MDS should be considered in the differential diagnosis of persistent cytopenias and/or macrocytosis that are not otherwise explained by medication effect or post-transplant complications. Diagnostic bone marrow aspirate and biopsy should be performed for morphologic evaluation and extra aspirate samples collected for possible additional studies as detailed below. If dysplasia, atypia and/or increased blasts are detected, samples should be sent for cytogenetic evaluation by means of chromosome banding analysis and/or FISH, flow cytometry, PCR studies specific to previously documented molecular markers of the underlying disease, and/or chimerism analysis. The origin of the MDS as either recipient- or donor- derived should be determined. In patients previously transplanted for AML/MDS, relapse is more likely than de novo donor-cell MDS. In patients transplanted for other conditions, donor-cell MDS is most likely. Methods for determining the origin of MDS include STR/VNTR PCR, real-time PCR, and XY-FISH (in sex mismatched transplants).
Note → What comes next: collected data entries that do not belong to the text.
(** X21.  [GET /api/history] and [DELETE /api/history], once the barrier is
    passed, always answer 200: a failure of the persistent store is
    absorbed by the storage helpers.  The limit is never 0: a [limit] of 0,
    like a missing or unreadable one, becomes 50, and the listing then
    holds the first 50 commands of a degraded store, at most. *)
Theorem history_routes_reply :
  forall (H : Host) (P : History.Persistent) (parsed : option Z)
         (w : World) (st : History.State),
    History.dbInitialized st = true ->
    (exists (commands : list History.Command) (st' : History.State),
        History.getCommands (history_limit parsed) st = History.Returned commands st' /\
        get_history parsed w st = Replied 200 (Listed commands) w st') /\
    (exists st' : History.State,
        delete_history w st = Replied 200 (Cleared "History cleared successfully") w st') /\
    history_limit parsed <> 0%Z /\
    get_history (Some 0%Z) w st = get_history None w st /\
    history_limit None = 50%Z /\
    history_limit (Some 0%Z) = 50%Z /\
    (forall n : Z, n <> 0%Z -> history_limit (Some n) = n) /\
    (History.degraded st = true ->
     get_history None w st =
       Replied 200 (Listed (firstn 50 (History.inMemoryCommands st))) w st /\
     (List.length (firstn 50 (History.inMemoryCommands st)) <= 50)%nat).
Proof.
  intros H P parsed w st Ei.
  split; [|split; [|split; [|split; [|split; [|split; [|split]]]]]].
  - destruct (HistoryMore.getCommands_returns (history_limit parsed) st Ei)
      as (c & st' & R).
    exists c, st'. unfold get_history. rewrite R. split; reflexivity.
  - destruct (HistoryMore.clearCommands_returns st Ei) as (st' & R).
    exists st'. unfold delete_history. rewrite R. reflexivity.
  - unfold history_limit. destruct parsed as [n|]; [|discriminate].
    destruct (n =? 0)%Z eqn:E; [discriminate|]. apply Z.eqb_neq, E.
  - reflexivity.
  - reflexivity.
  - reflexivity.
  - intros n Hn. unfold history_limit. apply Z.eqb_neq in Hn. rewrite Hn. reflexivity.
  - intros D. split; [|apply firstn_le_length].
    unfold get_history. cbn [history_limit].
    rewrite (HistoryMore.getCommands_degraded 50 st D). reflexivity.
Qed.

Lemma history_routes_reply_witness :
  @get_history quietHost History.unreachableStore (Some 0%Z) []
    (History.save_all History.manyCalls History.emptyDegraded) =
  @Replied quietHost History.unreachableStore 200
    (Listed (firstn 50 (History.inMemoryCommands
                          (History.save_all History.manyCalls History.emptyDegraded))))
    [] (History.save_all History.manyCalls History.emptyDegraded).
Proof.
  destruct (@history_routes_reply quietHost History.unreachableStore
              (Some 0%Z) [] (History.save_all History.manyCalls History.emptyDegraded)
              eq_refl) as (_ & _ & _ & E & _ & _ & _ & F).
  rewrite E. apply F. vm_compute. reflexivity.
Defined.

(** X22.  Four of the five informational routes always answer 200 with a
    text; [/api/cpu-info] answers 500 exactly when [os.cpus()] is empty.
    None of them touches the command history. *)
Theorem info_routes_reply :
  forall (H : Host) (P : History.Persistent) (r : InfoRoute)
         (w : World) (st : History.State),
    match r, cpus w with
    | CpuRoute, [] =>
        get_info r w st = Replied 500 (Failure "Failed to get CPU information") w st
    | _, _ =>
        exists (info : string) (w' : World),
          get_info r w st = Replied 200 (InfoText info) w' st
    end.
Proof.
  intros H P r w st.
  destruct (info_queries_return H) as (S & M & G & N & _).
  pose proof (getCPUInfo_cases H w) as C.
  unfold get_info.
  destruct r; cbn [info_query info_failure].
  - destruct (S w) as (a & w' & -> & _). destruct (cpus w); exists a, w'; reflexivity.
  - destruct (M w) as (a & w' & -> & _). destruct (cpus w); exists a, w'; reflexivity.
  - destruct (G w) as (a & w' & -> & _). destruct (cpus w); exists a, w'; reflexivity.
  - destruct (cpus w).
    + rewrite C. reflexivity.
    + destruct C as (a & w' & -> & _). exists a, w'. reflexivity.
  - destruct (N w) as (a & w' & -> & _). destruct (cpus w); exists a, w'; reflexivity.
Qed.

End ApiFacts.

(* ================================================================== *)
(** ** Further properties: outcomes and launches *)
(* ================================================================== *)







(** X25.  When the launch rule fires on an ASCII command, on a platform
    other than Windows and macOS, and the captured name is not in the
    table, the name itself, as typed after "open", "launch" or "start" and
    trimmed, is the shell command that is run. *)
Theorem unknown_app_is_run_as_typed :
  forall (H : Host) (cmd captured : string),
    ascii_text cmd = true ->
    classify cmd = Some LaunchNamedApp ->
    appMatch cmd = Some captured ->
    (platform =? "win32") = false ->
    (platform =? "darwin") = false ->
    lookup (toLowerCase (trim captured)) appMappings_linux = None ->
    inherited_key (toLowerCase (trim captured)) = false ->
    processCommand_try cmd =
      (exec_or_reject (trim captured) (app_not_found (trim captured)) ;;
       success ("🚀 Opening " ++ trim captured)).
Proof.
  intros H cmd captured _ C M W D L K.
  rewrite processCommand_try_dispatch, C. cbn [dispatch block].
  unfold do_launch. rewrite M. unfold openSpecificApplication.
  rewrite W, D, K, L. reflexivity.
Qed.
(** The flag-set theorem at the sample data. *)
Lemma score_with_flag_set_is_nan_witness :
  score (RS := rotating_random) 2 (fun _ => Some 4) 1 (sample_data true) 0%nat
  = Some (NaN, sample_data false, 0%nat).
Proof.
  apply (@score_with_flag_set_is_nan rotating_random 2 (fun _ => Some 4)
           (sample_data true) 0%nat 1 eq_refl (le_n 1)).
Defined.

(** * The prediction graph *)

(** ** Tabulated lists *)

Lemma tabulate_ext {X : Type} (n : nat) (f g : nat -> X) :
  (forall i, (i < n)%nat -> f i = g i) -> tabulate n f = tabulate n g.
Proof.
  intros H. unfold tabulate. apply map_ext_in. intros i Hi.
  apply in_seq in Hi. apply H. lia.
Qed.

Lemma length_tabulate {X : Type} (n : nat) (f : nat -> X) :
  length (tabulate n f) = n.
Proof. unfold tabulate. rewrite length_map, length_seq. reflexivity. Qed.

Lemma nth_error_tabulate {X : Type} (n : nat) (f : nat -> X) (i : nat) :
  (i < n)%nat -> nth_error (tabulate n f) i = Some (f i).
Proof.
  intros Hi. unfold tabulate. rewrite nth_error_map.
  rewrite (nth_error_nth' (seq 0 n) 0%nat) by (rewrite length_seq; exact Hi).
  rewrite seq_nth by exact Hi. reflexivity.
Qed.

Lemma nth_tabulate {X : Type} (n : nat) (f : nat -> X) (i : nat) (d : X) :
  (i < n)%nat -> nth i (tabulate n f) d = f i.
Proof.
  intros Hi. apply nth_error_nth. apply nth_error_tabulate. exact Hi.
Qed.

Lemma tabulate_nth {X : Type} (d : X) (l : list X) :
  l = tabulate (length l) (fun i => nth i l d).
Proof. unfold tabulate. symmetry. apply map_nth_seq. Qed.

Lemma map_tabulate {X Y : Type} (g : X -> Y) (n : nat) (f : nat -> X) :
  map g (tabulate n f) = tabulate n (fun i => g (f i)).
Proof. unfold tabulate. apply map_map. Qed.

Lemma map2_tabulate {X Y Z : Type} (op : X -> Y -> Z) (n : nat)
  (f : nat -> X) (g : nat -> Y) :
  map2 op (tabulate n f) (tabulate n g) = tabulate n (fun i => op (f i) (g i)).
Proof.
  unfold map2, tabulate. generalize 0%nat.
  induction n as [|n IH]; intros s; simpl; [reflexivity|].
  rewrite IH. reflexivity.
Qed.

Lemma tabulate_S {X : Type} (n : nat) (f : nat -> X) :
  tabulate (S n) f = f 0%nat :: tabulate n (fun i => f (S i)).
Proof.
  unfold tabulate. simpl. f_equal. rewrite <- seq_shift, map_map. reflexivity.
Qed.

Lemma seq_from (s m : nat) : seq s m = map (fun i => (s + i)%nat) (seq 0 m).
Proof.
  revert s. induction m as [|m IH]; intros s; simpl; [reflexivity|].
  rewrite Nat.add_0_r. f_equal.
  rewrite (IH (S s)), (IH 1%nat), map_map.
  apply map_ext. intros i. lia.
Qed.

Lemma tabulate_app {X : Type} (n m : nat) (f g : nat -> X) :
  tabulate n f ++ tabulate m g
  = tabulate (n + m) (fun i => if (i <? n)%nat then f i else g (i - n)%nat).
Proof.
  unfold tabulate. rewrite seq_app, map_app. f_equal.
  - apply map_ext_in. intros i Hi. apply in_seq in Hi.
    destruct (Nat.ltb_spec i n); [reflexivity | lia].
  - simpl. rewrite (seq_from n m), map_map.
    apply map_ext. intros i.
    destruct (Nat.ltb_spec (n + i) n); [lia|].
    f_equal. lia.
Qed.

Lemma repeat_tabulate {X : Type} (x : X) (n : nat) :
  repeat x n = tabulate n (fun _ => x).
Proof.
  induction n as [|n IH]; [reflexivity|].
  rewrite tabulate_S. simpl. rewrite IH. reflexivity.
Qed.

Lemma mapM_Some {X Y : Type} (f : X -> option Y) (g : X -> Y) (l : list X) :
  (forall x, In x l -> f x = Some (g x)) ->
  mapM f l = Some (map g l).
Proof.
  induction l as [|x l IH]; intros H; simpl; [reflexivity|].
  rewrite (H x (or_introl eq_refl)). simpl.
  rewrite IH by (intros y Hy; apply H; right; exact Hy).
  reflexivity.
Qed.

Lemma tf_gather_tabulate {X : Type} (n : nat) (f : nat -> X) (idx : list nat) :
  Forall (fun i => (i < n)%nat) idx ->
  tf_gather (tabulate n f) idx = Some (map f idx).
Proof.
  intros H. unfold tf_gather. apply mapM_Some.
  intros i Hi. rewrite Forall_forall in H.
  apply nth_error_tabulate. apply H. exact Hi.
Qed.

(** ** Tensor operations on tabulated tensors *)

Lemma has_shape3_tabulate3 (n m p : nat) (t : Tensor3) :
  has_shape3 n m p t = true -> t = tabulate3 n m p (get3 t).
Proof.
  unfold has_shape3. intros H.
  apply andb_prop in H. destruct H as [Hn Hplanes].
  apply Nat.eqb_eq in Hn. rewrite forallb_forall in Hplanes.
  rewrite (tabulate_nth [] t) at 1. rewrite Hn.
  unfold tabulate3. apply tabulate_ext. intros i Hi.
  assert (Hin : In (nth i t []) t) by (apply nth_In; lia).
  specialize (Hplanes _ Hin).
  apply andb_prop in Hplanes. destruct Hplanes as [Hm Hrows].
  apply Nat.eqb_eq in Hm. rewrite forallb_forall in Hrows.
  rewrite (tabulate_nth [] (nth i t [])) at 1. rewrite Hm.
  apply tabulate_ext. intros j Hj.
  assert (Hin' : In (nth j (nth i t []) []) (nth i t []))
    by (apply nth_In; lia).
  specialize (Hrows _ Hin'). apply Nat.eqb_eq in Hrows.
  rewrite (tabulate_nth 0 (nth j (nth i t []) [])) at 1. rewrite Hrows.
  reflexivity.
Qed.


Lemma get3_tabulate3 (n m p : nat) (f : nat -> nat -> nat -> R) (i j k : nat) :
  (i < n)%nat -> (j < m)%nat -> (k < p)%nat ->
  get3 (tabulate3 n m p f) i j k = f i j k.
Proof.
  intros Hi Hj Hk. unfold get3, tabulate3.
  rewrite !nth_tabulate by assumption. reflexivity.
Qed.

Lemma tabulate3_ext (n m p : nat) (f g : nat -> nat -> nat -> R) :
  (forall i j k, (i < n)%nat -> (j < m)%nat -> (k < p)%nat -> f i j k = g i j k) ->
  tabulate3 n m p f = tabulate3 n m p g.
Proof.
  intros H. unfold tabulate3.
  apply tabulate_ext. intros i Hi.
  apply tabulate_ext. intros j Hj.
  apply tabulate_ext. intros k Hk. apply H; assumption.
Qed.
Treatment options for MDS after alloHSCT include hypomethylating agents, DLI, second alloHSCT (from the original or a new donor), cytotoxic chemotherapy, high-dose therapy with autologous stem cell rescue, and lenalidomide (for those with 5q-deletion). Enrollment in clinical trials should be considered. The decision regarding the best treatment for an individual patient is dependent upon the origin of the MDS (recipient versus donor), the rapidity of disease progression to AML, cytogenetic abnormalities, and co-morbidities. Treatment options should be weighed carefully and individualized with close considerations of such factors. Specifically, the origin of MDS plays an important role in determining the best therapy. For example, DLI may be a reasonable first choice to manage relapsed MDS of recipient origin, whereas a therapeutic GVL effect would not be expected in donor-derived MDS and thus an alternative treatment would be preferred in that setting. Although some treatment options have curative potential (e.g., second alloHSCT), these may be associated with high risk of treatment-related mortality. In contrast, other approaches are less likely to be curative, however, they may offer reduced toxicity and higher likelihood of improved short-term quality of life.